Die fünf Trinitäten: Zwei

ClausAllgemein

Der Weg, die Wahrheit und das Leben

Als Weg, Wahrheit und das Leben bezeichnet sich Jesus im Johannes-Evangelium. Er bringt damit das Wesentliche seiner Berufung in eine Formel, die für jeden Menschen, unabhängig von der spirituellen, geistigen Orientierung, einen Maßstab bilden kann. Was lässt sich daraus ableiten?

Der Weg liegt vor uns als eine Symbiose aus Aktion und Kontemplation. Den großen Reden und dem heilenden Handeln ging in der Erdenzeit des Propheten aus Nazareth der Rückzug in die Stille voraus, in den geistigen Raum des Absoluten. Das zieht sich bis in die Nacht der Entscheidung, bis in die Konfrontation mit der Unausweichlichkeit des nahenden Todes. Kraft und große innere Klarheit kommen aus der kontemplativen Besinnung und einer Haltung der Offenheit, des inneren Hörens und der Hingabe. Gottessehnsucht hält in dieser Haltung. Sie führt in das Bewusstsein des Eins-Seins und in das Eins-Werden mit sich selbst. Daraus erwächst das rechte Tun. Dazu gehört aber auch ein überzeitlicher und übergeordneter Blick, eine Metaperspektive, die sich jeglichen Verfangenheiten und emotionalen Verstrickungen widersetzt.

Es erfordert schon unbegrenztes Selbstbewusstsein und SELBSTgewissheit, die Wahrheit für sich zu reklamieren. Denn Wahrheit ist ein Absolutheitsbegriff und zielt auf das Ganze. Für den Menschen als etwas Begrenztem ist dies immer nur in Annäherungen vorstellbar und möglich.
Anders sieht das in den Fällen aus, wo es nicht um eine Wahrheit an sich geht, sondern um Wahrheiten, die auf den Menschen und seinen Weg durch die Zeiten bezogen sind.
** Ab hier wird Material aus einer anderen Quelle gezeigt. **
(* ===== verification/EventLoopThread.v ===== *)
(** A thread with an event loop and a pool of them:
    [PracticeMuduo/reactor.muduo/EventLoopThread.cpp] and [EventLoopThreadPool.cpp].  The
    owner of the object and the new thread run as interleaved steps. *)
From S2P Require Import Prelude EventLoop EventLoopProps.
Open Scope list_scope.

(** * EventLoopThread *)

(** The new thread, in [threadFunc]. *)
Inductive TPc :=
| TNew         (* not started *)
| TInit        (* the [EventLoop] exists, the callback runs on it *)
| TEnter       (* [loop_] is published, [loop.loop()] comes next *)
| TLooping     (* in [loop.loop()] *)
| TExit.       (* [loop_ = NULL] done, the [EventLoop] destroyed *)

(** The thread that owns the object. *)
Inductive OPc :=
| OIdle                 (* constructed *)
| OWait                 (* in [startLoop()], thread started *)
| OReturn               (* [loop_ != NULL] seen, the mutex released *)
| OStarted (r : bool)   (* [startLoop()] returned a loop, or NULL *)
| OQuit                 (* in the destructor, [loop_ != NULL] seen *)
| OWake                 (* in [loop_->quit()], after [quit_ = true] *)
| OJoin                 (* in [thread_.join()] *)
| OGone.                (* destroyed *)

Record EventLoopThread := mkELT {
  loop_ : bool;           (* loop_ != NULL *)
  exiting_ : bool;
  tpc : TPc;
  opc : OPc;
  the_loop : EventLoop }.

Definition new_EventLoopThread : EventLoopThread := mkELT false false TNew OIdle new_EventLoop.

Section thread.
Context (body : Functor -> list Action) (callback_ : list Action).

(** A step of the loop in which nobody calls [quit()]. *)
Definition quiet (l l' : EventLoop) : Prop := quit_ l'.1 = true -> quit_ l.1 = true.

(** Apart from the owner's destructor nobody quits the loop once [loop()] runs. *)
Inductive tstep : EventLoopThread -> EventLoopThread -> Prop :=
| t_startLoop e l :                              (* assert(!thread_.started()); thread_.start() *)
    tstep (mkELT e false TNew OIdle l) (mkELT e false TInit OWait (l.1, set_work callback_ l.2))
| t_callback e x o l l' :                        (* callback_(&loop) *)
    advance body l = Some l' -> tstep (mkELT e x TInit o l) (mkELT e x TInit o l')
| t_publish e x o l :
    work l.2 = [] -> tstep (mkELT e x TInit o l) (mkELT true x TEnter o l)
| t_waited x t l :                               (* the wait ends *)
    tstep (mkELT true x t OWait l) (mkELT true x t OReturn l)
| t_started e x t l :                            (* return loop_ *)
    tstep (mkELT e x t OReturn l) (mkELT e x t (OStarted e) l)
| t_enter e x o l l' :                           (* loop.loop() *)
    enter_loop l = Ok l' -> tstep (mkELT e x TEnter o l) (mkELT e x TLooping o l')
| t_loop e x o l l' :
    pc l.2 ≠ Idle -> step body False l l' -> quiet l l' -> tstep (mkELT e x TLooping o l) (mkELT e x TLooping o l')
| t_other e x t o l l' :                         (* other threads use the loop *)
    step body False l l' -> l'.2 = l.2 -> quiet l l' -> t = TEnter ∨ t = TLooping ->
    tstep (mkELT e x t o l) (mkELT e x t o l')
| t_exit e x o l :                               (* loop_ = NULL; ~EventLoop *)
    pc l.2 = Idle -> tstep (mkELT e x TLooping o l) (mkELT false x TExit o l)
| t_dtor r e x t l :                             (* exiting_ = true; if (loop_ != NULL) *)
    tstep (mkELT e x t (OStarted r) l) (mkELT e true t (if e then OQuit else OGone) l)
| t_quit e x t l :                               (* quit_ = true *)
    tstep (mkELT e x t OQuit l) (mkELT e x t OWake (set_quit true l.1, l.2))
| t_wakeup e x t l :
    tstep (mkELT e x t OWake l) (mkELT e x t OJoin (wakeup l.1, l.2))
| t_join e x l :                                 (* thread_.join() returns *)
    tstep (mkELT e x TExit OJoin l) (mkELT e x TExit OGone l).

Definition treachable : EventLoopThread -> Prop := rtc tstep new_EventLoopThread.

Definition undisturbed (l : EventLoop) : Prop := quit_ l.1 = false ∧ pc l.2 ≠ Idle.

(** Where the two threads can be together, and what holds there. *)
Definition thread_inv (e : EventLoopThread) : Prop :=
  match opc e, tpc e with
  | OIdle, TNew | OWait, TInit => loop_ e = false
  | OWait, TEnter | OReturn, TEnter | OStarted true, TEnter | OQuit, TEnter => loop_ e = true
  | OWait, TLooping | OReturn, TLooping | OStarted true, TLooping | OQuit, TLooping =>
      loop_ e = true ∧ undisturbed (the_loop e)
  | OWake, TEnter | OWake, TLooping | OJoin, TEnter | OJoin, TLooping => loop_ e = true
  | OWake, TExit | OJoin, TExit | OGone, TExit => loop_ e = false
  | _, _ => False
  end.

(** A loop nobody has quit does not end. *)
Lemma quiet_stays l l' :
  quit_ l.1 = false -> pc l.2 ≠ Idle -> step body False l l' -> quiet l l' ->
  quit_ l'.1 = false ∧ pc l'.2 ≠ Idle.
Proof.
  intros Hq Hp Hs Hquiet.
  split; [destruct (quit_ l'.1) eqn:E; [by rewrite Hquiet in Hq|done]|].
  destruct Hs as [s s' E|s s' Hpc|act s Hpc|acts sh th F|f sh th|sh th|n sh th Hn]; try done.
  destruct s as [sh th]. unfold advance in E. simpl in *.
  destruct (work th) as [|a w]; [|injection E as <-; by destruct a].
  destruct (pc th); simplify_eq; try done.
  - rewrite Hq in E. by injection E as <-.
  - by destruct (active th) as [|[|acts] l]; injection E as <-.
  - by destruct (functors th); injection E as <-.
Qed.

Lemma enter_loop_undisturbed l l' : enter_loop l = Ok l' -> undisturbed l'.
Proof. destruct l as [sh th]. unfold enter_loop. by destruct (looping_ th); intros; simplify_eq/=. Qed.

Lemma tstep_inv e e' : thread_inv e -> tstep e e' -> thread_inv e'.
Proof.
  intros Hi Hs.
  destruct Hs as [e l|e x o l l' E|e x o l E|x t l|e x t l|e x o l l' E|e x o l l' Hp Hs Hq|e x t o l l' Hs Hth Hq Ht
                 |e x o l E|r e x t l|e x t l|e x t l|e x l]; unfold thread_inv in *; simpl in *.
  - done.
  - done.
  - by destruct o as [| | |[]| | | |].
  - by destruct t.
  - destruct t, e; try done; by destruct Hi.
  - apply enter_loop_undisturbed in E. by destruct o as [| | |[]| | | |].
  - destruct o as [| | |[]| | | |]; try done; (split; [apply Hi|]); apply (quiet_stays l); by try apply Hi.
  - destruct Ht as [-> | ->], o as [| | |[]| | | |]; try done;
      (split; [apply Hi|]); apply (quiet_stays l); by try apply Hi.
  - destruct o as [| | |[]| | | |]; try done; by destruct Hi as (_ & _ & []).
  - destruct r, t, e; try done; by destruct Hi.
  - destruct t; try done; by destruct Hi.
  - by destruct t.
  - done.
Qed.

Lemma treachable_inv e : treachable e -> thread_inv e.
Proof. apply (rtc_invariant tstep thread_inv); [apply tstep_inv|done]. Qed.

(** C38: as long as nobody else quits the loop, [startLoop()] returns a loop and not NULL,
    the loop stays alive and running until the destructor quits it, and the
    destructor's [loop_->quit()] finds it alive. *)
Theorem EventLoopThread_start_alive e :
  treachable e ->
  (∀ r, opc e = OStarted r -> r = true) ∧
  ((∃ r, opc e = OStarted r) ∨ opc e = OQuit -> loop_ e = true ∧ (tpc e = TEnter ∨ tpc e = TLooping)) ∧
  (opc e = OGone -> tpc e = TExit).
Proof.
  intros Hr%treachable_inv. unfold thread_inv in Hr. split_and!.
  - intros r E. rewrite E in Hr. by destruct r.
  - intros [[[] E]|E]; rewrite E in Hr; destruct (tpc e); try done; by destruct Hr; auto.
  - intros E. rewrite E in Hr. by destruct (tpc e).
Qed.

(** A [quit()] that comes before [loop()] is lost: [loop()] begins by clearing [quit_].
    So an [EventLoopThread] can be destroyed before its thread has entered [loop()], and
    then the destructor's [join()] never returns, unless somebody else quits the loop. *)
Theorem EventLoopThread_quit_lost :
  callback_ = [] ->
  ∃ e, treachable e ∧ opc e = OJoin ∧ tpc e = TLooping ∧
    ∀ e', rtc tstep e e' -> opc e' = OJoin ∧ tpc e' = TLooping ∧ quit_ (the_loop e').1 = false.
Proof.
  intros Hcb. set (l0 := (new_EventLoop.1, set_work callback_ new_EventLoop.2)).
  set (l1 := (wakeup (set_quit true l0.1), l0.2) : EventLoop).
  set (l2 := (set_quit false l1.1, EventLoop.mkThread true false false Test [] [] [] [])).
  exists (mkELT true true TLooping OJoin l2). split; [|split; [done|split; [done|]]].
  - unfold treachable, new_EventLoopThread.
    eapply rtc_l; [apply t_startLoop|]. fold l0.
    eapply rtc_l; [apply t_publish; by rewrite <- Hcb|].
    eapply rtc_l; [apply t_waited|]. eapply rtc_l; [apply t_started|].
    eapply rtc_l; [apply t_dtor|]. eapply rtc_l; [apply t_quit|]. eapply rtc_l; [apply t_wakeup|].
    eapply rtc_l; [by apply (t_enter true true OJoin l1 l2)|]. apply rtc_refl.
  - intros e' Hr.
    assert (opc e' = OJoin ∧ tpc e' = TLooping ∧ undisturbed (the_loop e')) as (? & ? & ? & _); [|done].
    revert Hr. apply (rtc_invariant tstep (λ e, opc e = OJoin ∧ tpc e = TLooping ∧ undisturbed (the_loop e))); [|done].
    intros e1 e2 (Ho & Ht & Hu) Hs.
    destruct Hs as [| | | | | |e x o l l' Hp Hs Hq|e x t o l l' Hs Hth Hq Hal|e x o l E| | | |]; simpl in *; simplify_eq.
    + split_and!; [done..|]. destruct Hu. by apply (quiet_stays l).
    + split_and!; [done..|]. destruct Hu. by apply (quiet_stays l).
    + by destruct Hu.
Qed.
End thread.

Lemma EventLoopThread_start_alive_witness :
  let e := mkELT true false TEnter (OStarted true) new_EventLoop in
  treachable sample_body [] e ∧ loop_ e = true.
Proof.
  intros e. assert (treachable sample_body [] e) as Hr.
  { unfold treachable, new_EventLoopThread.
    eapply rtc_l; [apply t_startLoop|]. eapply rtc_l; [by apply t_publish|].
    eapply rtc_l; [apply t_waited|]. eapply rtc_l; [apply t_started|]. apply rtc_refl. }
  split; [exact Hr|]. apply (EventLoopThread_start_alive sample_body [] e Hr). left. by exists true.
Defined.

Lemma EventLoopThread_quit_lost_witness :
  ∃ e, treachable sample_body [] e ∧ opc e = OJoin ∧ tpc e = TLooping.
Proof.
  destruct (EventLoopThread_quit_lost sample_body [] eq_refl) as (e & Hr & Ho & Ht & _). by exists e.
Defined.

(** * EventLoopThreadPool *)

(** Loops are named by addresses. *)
Record EventLoopThreadPool := mkPool {
  baseLoop_ : Z;
  started_ : bool;
  numThreads_ : Z;
  next_ : Z;
  loops_ : list Z }.

Definition new_EventLoopThreadPool (baseLoop : Z) : EventLoopThreadPool := mkPool baseLoop false 0 0 [].

Definition setThreadNum (num : Z) (p : EventLoopThreadPool) : EventLoopThreadPool :=
  mkPool (baseLoop_ p) (started_ p) num (next_ p) (loops_ p).

(** [start(cb)]: [startLoop i] is the loop the [i]-th new thread's [startLoop()]
    returns; the result is the loops the callback runs on in this thread. *)
Definition pool_start (inLoop cb : bool) (startLoop : nat -> Z) : M EventLoopThreadPool (list Z) :=
  p ← get;
  assert (negb (started_ p)) ;;
  (if inLoop then mret tt else fail FatalLog) ;;
  put (mkPool (baseLoop_ p) true (numThreads_ p) (next_ p)
         (loops_ p ++ map startLoop (seq 0 (Z.to_nat (numThreads_ p))))) ;;
  mret (if (numThreads_ p =? 0) && cb then [baseLoop_ p] else []).

Definition getNextLoop (inLoop : bool) : M EventLoopThreadPool Z :=
  (if inLoop then mret tt else fail FatalLog) ;;
  p ← get;
  assert (started_ p) ;;
  if bool_decide (loops_ p = []) then mret (baseLoop_ p)
  else
    loop ← of_option UB (if next_ p <? 0 then None else loops_ p !! Z.to_nat (next_ p));
    let next := next_ p + 1 in
    put (mkPool (baseLoop_ p) (started_ p) (numThreads_ p)
           (if zlen (loops_ p) <=? next then 0 else next) (loops_ p)) ;;
    mret loop.

Definition getLoopForHash (inLoop : bool) (hashCode : Z) : M EventLoopThreadPool Z :=
  (if inLoop then mret tt else fail FatalLog) ;;
  p ← get;
  if bool_decide (loops_ p = []) then mret (baseLoop_ p)
  else of_option UB (loops_ p !! Z.to_nat (hashCode mod zlen (loops_ p))).

Definition getAllLoops (inLoop : bool) : M EventLoopThreadPool (list Z) :=
  (if inLoop then mret tt else fail FatalLog) ;;
  p ← get;
  assert (started_ p) ;;
  mret (if bool_decide (loops_ p = []) then [baseLoop_ p] else loops_ p).

(** [n] calls of [getNextLoop]. *)
Fixpoint next_loops (n : nat) : M EventLoopThreadPool (list Z) :=
  match n with
  | O => mret []
  | S n' => l ← getNextLoop true; ls ← next_loops n'; mret (l :: ls)
  end.

Lemma getNextLoop_spec p :
  started_ p = true -> loops_ p ≠ [] -> 0 <= next_ p < zlen (loops_ p) ->
  ∃ l, loops_ p !! Z.to_nat (next_ p) = Some l ∧
    getNextLoop true p = Ok (l, mkPool (baseLoop_ p) true (numThreads_ p)
                                  ((next_ p + 1) mod zlen (loops_ p)) (loops_ p)).
Proof.
  intros Hs Hl Hn. destruct (lookup_lt_is_Some_2 (loops_ p) (Z.to_nat (next_ p))) as [l E]; [lia|].
  exists l. split; [done|]. unfold getNextLoop. msimp. rewrite Hs. simpl.
  rewrite bool_decide_eq_false_2 by done. rewrite (proj2 (Z.ltb_ge _ 0)) by lia. rewrite E. simpl.
  do 4 f_equal. destruct (Z.leb_spec (zlen (loops_ p)) (next_ p + 1)).
  - replace (next_ p + 1) with (zlen (loops_ p)) by lia. by rewrite Z.mod_same by lia.
  - by rewrite Z.mod_small by lia.
Qed.

Lemma next_loops_spec n p :
  started_ p = true -> loops_ p ≠ [] -> 0 <= next_ p < zlen (loops_ p) ->
  ∃ ls p', next_loops n p = Ok (ls, p') ∧ length ls = n ∧
    (∀ i, (i < n)%nat -> ls !! i = loops_ p !! Z.to_nat ((next_ p + Z.of_nat i) mod zlen (loops_ p))).
Proof.
  revert p. induction n as [|n IH]; intros p Hs Hl Hn; simpl.
  { exists [], p. split_and!; [done..|lia]. }
  destruct (getNextLoop_spec p Hs Hl Hn) as (l & El & E). rewrite (bind_Ok _ _ _ _ _ E).
  assert (zlen (loops_ p) ≠ 0) by lia.
  destruct (IH (mkPool (baseLoop_ p) true (numThreads_ p) ((next_ p + 1) mod zlen (loops_ p)) (loops_ p)))
    as (ls & p' & E' & Hlen & Hi); [done|done|simpl; apply Z.mod_pos_bound; lia|].
  rewrite (bind_Ok _ _ _ _ _ E'). exists (l :: ls), p'. split; [done|]. split; [simpl; lia|].
  intros [|i] Hlt; simpl.
  - by rewrite Z.add_0_r, Z.mod_small.
  - rewrite Hi by lia. simpl. rewrite Z.add_mod_idemp_l by lia. do 3 f_equal. lia.
Qed.

(** A started pool hands its loops out in turn: the [i]-th call of [getNextLoop] gives
    the loop of thread [i] modulo the number of threads; without threads every call gives
    the base loop. *)
Theorem pool_round_robin base num startLoop cb n :
  0 <= num ->
  ∃ ls p', (pool_start true cb startLoop ;; next_loops n) (setThreadNum num (new_EventLoopThreadPool base))
             = Ok (ls, p') ∧ length ls = n ∧
    ∀ i, (i < n)%nat -> ls !! i =
      Some (if decide (num = 0) then base else startLoop (Z.to_nat (Z.of_nat i mod num))).
Proof.
  intros Hnum. set (p := mkPool base true num 0 (map startLoop (seq 0 (Z.to_nat num)))).
  assert (∃ c, pool_start true cb startLoop (setThreadNum num (new_EventLoopThreadPool base)) = Ok (c, p))
    as (c & E) by (eexists; reflexivity).
  rewrite (bind_Ok _ _ _ _ _ E). case_decide as Hz.
  - assert (∀ n, next_loops n p = Ok (replicate n base, p)) as En.
    { clear E. subst. induction n0 as [|k IH]; simpl; [done|].
      rewrite (bind_Ok _ _ p base p) by done. by rewrite (bind_Ok _ _ _ _ _ IH). }
    rewrite En. exists (replicate n base), p. split_and!; [done|apply length_replicate|].
    intros i Hi. by apply lookup_replicate_2.
  - assert (length (loops_ p) = Z.to_nat num) as Hlen by (simpl; by rewrite length_map, length_seq).
    destruct (next_loops_spec n p) as (ls & p' & E' & Hl & Hi); [done| |simpl in *; lia|].
    { intros X. rewrite X in Hlen. simpl in Hlen. lia. }
    exists ls, p'. split_and!; [done|done|]. intros i Hlt. rewrite Hi by done.
    replace (zlen (loops_ p)) with num by lia. simpl. rewrite Z.add_0_l.
    pose proof (Z.mod_pos_bound (Z.of_nat i) num ltac:(lia)).
    rewrite list_lookup_fmap. rewrite lookup_seq_lt by lia. done.
Qed.

Lemma pool_round_robin_witness :
  ∃ ls p', (pool_start true false (λ i, 100 + Z.of_nat i) ;; next_loops 5)
             (setThreadNum 2 (new_EventLoopThreadPool 7)) = Ok (ls, p') ∧ ls !! 4%nat = Some 100.
Proof.
  destruct (pool_round_robin 7 2 (λ i, 100 + Z.of_nat i) false 5 ltac:(lia)) as (ls & p' & E & _ & H).
  exists ls, p'. split; [exact E|]. rewrite H by lia. reflexivity.
Defined.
Hier kommen die überzeitlichen Weisheiten und kardinalen Tugenden ins Spiel, die für das menschliche Handeln unhinterfragbar und von innen her wahr sind. Auf sie nehmen die sogenannten „Herrenworte“ Bezug, etwa in der Bergpredigt und auch in den „Gleichnis“ genannten Erzählungen. Sanftmut, Geist des Nichtverletzens, Liebe, Empathie, Vergebung, Einfachheit und Lassen wären hier vorbildhaft zu nennen.
Wahrheit zeigt sich dann als ein zutiefst an den menschlichen Erfahrungsweg gebundener Prozess. Sie kann eher als fließendes Licht denn als in Stein gemeißeltes Wort gesehen werden. Einstmals als Orientierung und Verpflichtung benannt, tritt sie uns im Jetzt gegenüber und bewährt sich dort. Von diesem fließenden Licht durchstrahlt, steht ein Mensch in der Wahrheit des Seins, auch ohne sie vielleicht kognitiv angemessen erkennen und in Worten ausdrücken zu können. Solche Wahrheit hat weniger mit Wissen als vielmehr mit Gewissheit zu tun.
Nehmen wir als Beispiel die Liebe. Sie ist absolut, auch wenn wir sie, evolutionär bedingt, immer noch allzu oft sentimental reduzieren. Liebe ist der Ursprung von allem, und sie schließt nichts aus! Sie ist gelebte und empfundene Verbundenheit – personal, transpersonal, alles Leben umfassend, kosmisch. Nur was aus Liebe dem Leben und dem Sein im umfassenden Sinne dient, kann für den Menschen in einem tieferen Sinne wahr sein.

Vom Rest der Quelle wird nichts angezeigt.